*TRY IT*
Copy out all lines from the material that contain the string "KeyError".

>>>>

(** * Join-and-aggregate report: the Beam pipeline and the pandas script

    Shallow embedding of [apache_beam_framework_solution.py] and
    [pandas_framework_solution.py].  Python dictionaries are finite maps,
    exceptions are an error monad, the output file is the list of rows
    handed to the CSV writer. *)

From Stdlib Require Import ZArith String Ascii List Lia Sorted OrderedTypeEx.
From stdpp Require Import base option list gmap strings fin_maps.

Local Open Scope string_scope.
Local Open Scope list_scope.
Local Open Scope Z_scope.

(** ** Python values, dictionaries and exceptions *)

(** The values that occur in the two programs: [None], [str], [int], and
    the list of surplus fields that [csv.DictReader] stores under its
    [restkey]. *)
Inductive val : Type :=
  | VNone
  | VStr (s : string)
  | VInt (z : Z)
  | VList (l : list string).

#[global] Instance val_eq_dec : EqDecision val.
Proof. solve_decision. Defined.

(** Dictionary keys are field names, or [None] (the default [restkey] of
    [csv.DictReader]). *)
Abbreviation dict := (gmap (option string) val).

Inductive exn : Type := IndexError | KeyError | TypeError | ValueError.

Inductive result (A : Type) : Type :=
  | Ok (a : A)
  | Raise (e : exn).
Arguments Ok {A} a.
Arguments Raise {A} e.

#[global] Instance result_ret : MRet result := fun A a => Ok a.
#[global] Instance result_bind : MBind result := fun A B f m =>
  match m with
  | Ok a => f a
  | Raise e => Raise e
  end.
#[global] Instance result_fmap : FMap result := fun A B f m =>
  match m with
  | Ok a => Ok (f a)
  | Raise e => Raise e
  end.

(** [d[k]] *)
Definition getitem (d : dict) (k : string) : result val :=
  match d !! Some k with
  | Some v => Ok v
  | None => Raise KeyError
  end.

(** [l[i]] for a non-negative index *)
Definition list_getitem {A : Type} (l : list A) (i : nat) : result A :=
  match l !! i with
  | Some a => Ok a
  | None => Raise IndexError
  end.

(** *** Strings *)

(** [sep.join(l)] on a list of strings, for a one-character separator. *)
Fixpoint join (sep : ascii) (l : list string) : string :=
  match l with
  | [] => ""
  | [x] => x
  | x :: l' => x +:+ String sep (join sep l')
  end.

(** [s.split(sep)] for a one-character separator: the pieces between the
    occurrences of [sep]; never empty. *)
Fixpoint split (sep : ascii) (s : string) : list string :=
  match s with
  | "" => [""]
  | String c s' =>
      if decide (c = sep) then "" :: split sep s'
      else match split sep s' with
           | w :: ws => String c w :: ws
           | [] => [String c ""]
           end
  end.

(** [str.join] raises [TypeError] on an item that is not a string. *)
Definition as_str (v : val) : result string :=
  match v with
  | VStr s => Ok s
  | _ => Raise TypeError
  end.

Definition py_join (sep : ascii) (l : list val) : result string :=
  join sep <$> mapM as_str l.

(** [int(s)] on a string of ASCII characters: surrounding white space is
    ignored, then an optional sign and decimal digits, which single
    underscores may separate.  Python also reads the white space and the
    decimal digits of other scripts: a string that holds a character
    outside ASCII is outside the domain of [int_of_str]. *)
Definition is_space (c : ascii) : bool :=
  let n := nat_of_ascii c in
  ((9 <=? n) && (n <=? 13) || (n =? 32))%nat.

Fixpoint lstrip (s : string) : string :=
  match s with
  | String c s' => if is_space c then lstrip s' else s
  | "" => ""
  end.

Definition digit_of (c : ascii) : option Z :=
  let n := nat_of_ascii c in
  if ((48 <=? n) && (n <=? 57))%nat then Some (Z.of_nat n - 48) else None.

(** [digits acc prev s]: [prev] tells whether the previous character was
    a digit; white space may only trail. *)
Fixpoint digits (acc : Z) (prev : bool) (s : string) : option Z :=
  match s with
  | "" => if prev then Some acc else None
  | String c s' =>
      match digit_of c with
      | Some d => digits (10 * acc + d) true s'
      | None =>
          if prev && Ascii.eqb c "_" then
            match s' with
            | String c' _ => if digit_of c' is Some _ then digits acc false s' else None
            | "" => None
            end
          else if prev && is_space c then
            match lstrip s' with "" => Some acc | _ => None end
          else None
      end
  end.

Definition int_of_str (s : string) : option Z :=
  match lstrip s with
  | String "-" s' => Z.opp <$> digits 0 false s'
  | String "+" s' => digits 0 false s'
  | s' => digits 0 false s'
  end.

(** [int(v)] *)
Definition int (v : val) : result Z :=
  match v with
  | VStr s => match int_of_str s with
              | Some z => Ok z
              | None => Raise ValueError
              end
  | VInt z => Ok z
  | VNone | VList _ => Raise TypeError
  end.

(** [max] of a sequence raises [ValueError] on the empty one. *)
Definition py_max (l : list Z) : result Z :=
  match l with
  | [] => Raise ValueError
  | x :: l' => Ok (foldl Z.max x l')
  end.

(** [sum] adds from the left, starting at 0. *)
Definition py_sum (l : list Z) : Z := foldl Z.add 0 l.


(** ** The Beam pipeline *)

Module Beam.

(** *** Framework primitives *)

(** [beam.ParDo(fn)]: every output of [fn] on every element. *)
Definition ParDo {A B : Type} (fn : A -> result (list B)) (pcoll : list A)
  : result (list B) :=
  mjoin <$> mapM fn pcoll.

(** [beam.Map(f)] for a function that may raise. *)
Definition Map {A B : Type} (f : A -> result B) (pcoll : list A)
  : result (list B) :=
  mapM f pcoll.

(** Grouping by key.  Beam fixes no order of the groups; here a group
    stands where its key was first met and keeps the order of arrival
    of its members. *)
Fixpoint group_insert {K V : Type} `{EqDecision K}
    (k : K) (v : V) (groups : list (K * list V)) : list (K * list V) :=
  match groups with
  | [] => [(k, [v])]
  | (k', vs) :: groups' =>
      if decide (k = k') then (k', vs ++ [v]) :: groups'
      else (k', vs) :: group_insert k v groups'
  end.
(** X1.  [transform_data] returns a staged frame exactly for the raw frames
    that have the eight columns it reads or drops, with no string in the
    tenure and monthly-charges columns; the parser plays no part in it. *)
Theorem transform_returns_iff_readable parse (raw : DataFrame) :
  (exists staged, transform_data parse raw = Ok staged)
  <-> readable_raw raw = true.
Proof.
  split; [|apply transform_data_total].
  intros [staged H].
  destruct (transform_data_header _ _ _ H) as (_ & Hcid & Hgen).
  apply transform_data_inv in H.
  destruct H as (tc & ten & mc & isv & ml & ct & tg & seg & post & Htc & Hten
                 & Hmc & Hisv & Hml & Hct & Htg & Hseg & _).
  unfold readable_raw, required_columns, numeric_column. cbn [forallb].
  rewrite (getcol_has_col _ _ _ Htc), (getcol_has_col _ _ _ Hten),
    (getcol_has_col _ _ _ Hmc), (getcol_has_col _ _ _ Hisv),
    (getcol_has_col _ _ _ Hml), (getcol_has_col _ _ _ Hct), Hcid, Hgen.
  rewrite Hten, Hmc.
  rewrite (cut_Ok_no_strings _ _ _ _ _ Htg), (cut_Ok_no_strings _ _ _ _ _ Hseg).
  reflexivity.
Qed.

Lemma has_col_same_lookup (df df' : DataFrame) (k : string) :
  getcol df' k = getcol df k -> has_col df' k = has_col df k.
Proof.
  intros H. destruct (has_col df k) eqn:E.
  - apply has_col_getcol in E. destruct E as [c Hc].
    apply has_col_getcol. exists c. congruence.
  - destruct (has_col df' k) eqn:E'; [|reflexivity].
    apply has_col_getcol in E'. destruct E' as [c Hc].
    rewrite H in Hc. apply getcol_has_col in Hc. congruence.
Qed.

Ltac missing_column k Hk :=
  apply getcol_Raise in Hk; destruct Hk as [-> Hk];
  right; left; exists k;
  split; [simpl; tauto | split; [reflexivity | exact Hk]].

<<<<

*SOLUTION FOR THIS TASK*
Inductive exn : Type := IndexError | KeyError | TypeError | ValueError.
  | None => Raise KeyError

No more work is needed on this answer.